Data:
(* ===== verification/FsInode.v ===== *)
(** The contents of files: [bmap], [readi] and [writei] of [fs.c].

    A file has 141 slots for block numbers: twelve direct ones, the indirect block,
    and the indirect block's 128 words.  [fdata s i bn] is block [bn] of file [i],
    zeros where no block has been allocated; [contents s i] is the file as a list of
    bytes.  [bmap] changes no block of the file's data, [readi] reads a piece of
    [contents] and [writei] replaces one; other files' blocks are not touched. *)

From S2P Require Import Prelude CString Locks Guarded Bytes Fs FsBlocks.

Definition slot_addr (v : Z -> block) (p : inode) (k : Z) : Z :=
  if k <=? 12 then nth (Z.to_nat k) (i_addrs p) 0
  else
    let a := nth 12 (i_addrs p) 0 in
    if a =? 0 then 0 else get32 (v a) (4 * Z.to_nat (k - 13)).
Definition addr (s : fs) (i : nat) (k : Z) : Z := slot_addr (f_view s) (ino s i) k.
(** The slot of the file's block [bn]. *)
Definition fslot (bn : Z) : Z := if bn <? NDIRECT then bn else bn + 1.
Definition fdata (s : fs) (i : nat) (bn : Z) : block :=
  let a := addr s i (fslot bn) in if a =? 0 then replicate 512 0 else f_view s a.

Record inode_ok (s : fs) (i : nat) : Prop := mk_inode_ok {
  io_idx : (i < length (f_icache s))%nat;
  io_len : length (i_addrs (ino s i)) = 13%nat;
  io_data : forall k, 0 <= k <= 140 -> addr s i k <> 0 -> data_block s (addr s i k) /\ usedb s (addr s i k) = true;
  io_inj : forall k k', 0 <= k <= 140 -> 0 <= k' <= 140 -> addr s i k <> 0 -> addr s i k = addr s i k' -> k = k';
  io_inum : 0 <= i_inum (ino s i) < sb_ninodes (f_sb s);
  io_size : 0 <= i_size (ino s i) <= MAXFILE * BSIZE }.

(** Inode [inum] as it is on disk. *)
Definition disk_inode (s : fs) (inum : Z) : inode := get_dinode (f_view s (IBLOCK inum (f_sb s))) (di_off inum) inode_zero.

Lemma di_off_range inum : (di_off inum + 64 <= 512)%nat.
Proof. unfold di_off, IPB. pose proof (Z.mod_pos_bound inum 8 ltac:(lia)). lia. Qed.
Lemma iblock_range s inum : fs_ok s -> 0 <= inum < sb_ninodes (f_sb s) -> 0 <= IBLOCK inum (f_sb s) < sb_bmapstart (f_sb s).
Proof.
  intros O Hi. pose proof (fo_inodes _ O) as (H1 & H2 & H3). unfold IBLOCK, IPB in *. pose proof (Z.div_pos inum 8 ltac:(lia) ltac:(lia)).
  assert (inum / 8 <= sb_ninodes (f_sb s) / 8) by (apply Z.div_le_mono; lia). lia.
Qed.
Lemma bblock_above s b : fs_ok s -> 0 <= b -> sb_bmapstart (f_sb s) <= BBLOCK b (f_sb s).
Proof. intros O Hb. unfold BBLOCK, BPB, BSIZE. pose proof (Z.div_pos b (512 * 8) ltac:(lia) ltac:(lia)). lia. Qed.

The task:
Output the records in full. Keep every character as it is.

Reply:
(* ===== verification/FsInode.v ===== *)
(** The contents of files: [bmap], [readi] and [writei] of [fs.c].

    A file has 141 slots for block numbers: twelve direct ones, the indirect block,
    and the indirect block's 128 words.  [fdata s i bn] is block [bn] of file [i],
    zeros where no block has been allocated; [contents s i] is the file as a list of
    bytes.  [bmap] changes no block of the file's data, [readi] reads a piece of
    [contents] and [writei] replaces one; other files' blocks are not touched. *)

From S2P Require Import Prelude CString Locks Guarded Bytes Fs FsBlocks.

Definition slot_addr (v : Z -> block) (p : inode) (k : Z) : Z :=
  if k <=? 12 then nth (Z.to_nat k) (i_addrs p) 0
  else
    let a := nth 12 (i_addrs p) 0 in
    if a =? 0 then 0 else get32 (v a) (4 * Z.to_nat (k - 13)).
Definition addr (s : fs) (i : nat) (k : Z) : Z := slot_addr (f_view s) (ino s i) k.
(** The slot of the file's block [bn]. *)
Definition fslot (bn : Z) : Z := if bn <? NDIRECT then bn else bn + 1.
Definition fdata (s : fs) (i : nat) (bn : Z) : block :=
  let a := addr s i (fslot bn) in if a =? 0 then replicate 512 0 else f_view s a.

Record inode_ok (s : fs) (i : nat) : Prop := mk_inode_ok {
  io_idx : (i < length (f_icache s))%nat;
  io_len : length (i_addrs (ino s i)) = 13%nat;
  io_data : forall k, 0 <= k <= 140 -> addr s i k <> 0 -> data_block s (addr s i k) /\ usedb s (addr s i k) = true;
  io_inj : forall k k', 0 <= k <= 140 -> 0 <= k' <= 140 -> addr s i k <> 0 -> addr s i k = addr s i k' -> k = k';
  io_inum : 0 <= i_inum (ino s i) < sb_ninodes (f_sb s);
  io_size : 0 <= i_size (ino s i) <= MAXFILE * BSIZE }.

(** Inode [inum] as it is on disk. *)
Definition disk_inode (s : fs) (inum : Z) : inode := get_dinode (f_view s (IBLOCK inum (f_sb s))) (di_off inum) inode_zero.

Lemma di_off_range inum : (di_off inum + 64 <= 512)%nat.
Proof. unfold di_off, IPB. pose proof (Z.mod_pos_bound inum 8 ltac:(lia)). lia. Qed.
Lemma iblock_range s inum : fs_ok s -> 0 <= inum < sb_ninodes (f_sb s) -> 0 <= IBLOCK inum (f_sb s) < sb_bmapstart (f_sb s).
Proof.
  intros O Hi. pose proof (fo_inodes _ O) as (H1 & H2 & H3). unfold IBLOCK, IPB in *. pose proof (Z.div_pos inum 8 ltac:(lia) ltac:(lia)).
  assert (inum / 8 <= sb_ninodes (f_sb s) / 8) by (apply Z.div_le_mono; lia). lia.
Qed.
Lemma bblock_above s b : fs_ok s -> 0 <= b -> sb_bmapstart (f_sb s) <= BBLOCK b (f_sb s).
Proof. intros O Hb. unfold BBLOCK, BPB, BSIZE. pose proof (Z.div_pos b (512 * 8) ltac:(lia) ltac:(lia)). lia. Qed.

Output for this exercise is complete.